(** * OpenClaw: the reasoning pipeline of [agent.py], with [tools.py],
    [todo.py] and [memory.py]

    A shallow embedding of the agent's per-utterance pipeline
    ([Agent.process_single_intent]) and of the tool layer it calls.

    Conventions of the model.
    - A Python [str] is a [string]; characters are read as ASCII code
      points, so [lower] only maps 'A'..'Z' and [strip] only removes ASCII
      white space.  Text outside ASCII is outside the model.
    - A value decoded from JSON, or held in a Python variable that the code
      does not type, is a [pyval].
    - The agent's attributes, the task file [todo.json], the documents handed
      to the vector store and the history of calls to outside services are
      the fields of one [world]; every function of the source that reads or
      writes them is a computation in the monad [M].
    - A Python exception that the source does not catch is the outcome
      [Raise]; exceptions the source catches are handled where it does.
      The exceptions modelled are those the data itself causes (a method
      of [str] called on a value that is not text, [hash] of a list).
    - Outside services (the language model, [json.loads], [difflib], the
      vector store, the web search client, the clock) are the fields of a
      [services] record.  [ollama.chat] without a handler around it
      ([call_model_plain]) is taken to answer.
    - [todo.json] holds the records the code itself writes, and can be
      written. *)

From Stdlib Require Import String Ascii List Bool Arith Lia QArith.
Import ListNotations.

Local Open Scope string_scope.
Local Open Scope list_scope.
Local Open Scope nat_scope.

▬▬▬▬▬▬

Exercise objective - Everything from the line containing "([call_model_plain]) is taken" through the end of the entries above should be retyped exactly, and nothing else.

Written solution -
      ([call_model_plain]) is taken to answer.
    - [todo.json] holds the records the code itself writes, and can be
      written. *)

From Stdlib Require Import String Ascii List Bool Arith Lia QArith.
Import ListNotations.

Local Open Scope string_scope.
Local Open Scope list_scope.
Local Open Scope nat_scope.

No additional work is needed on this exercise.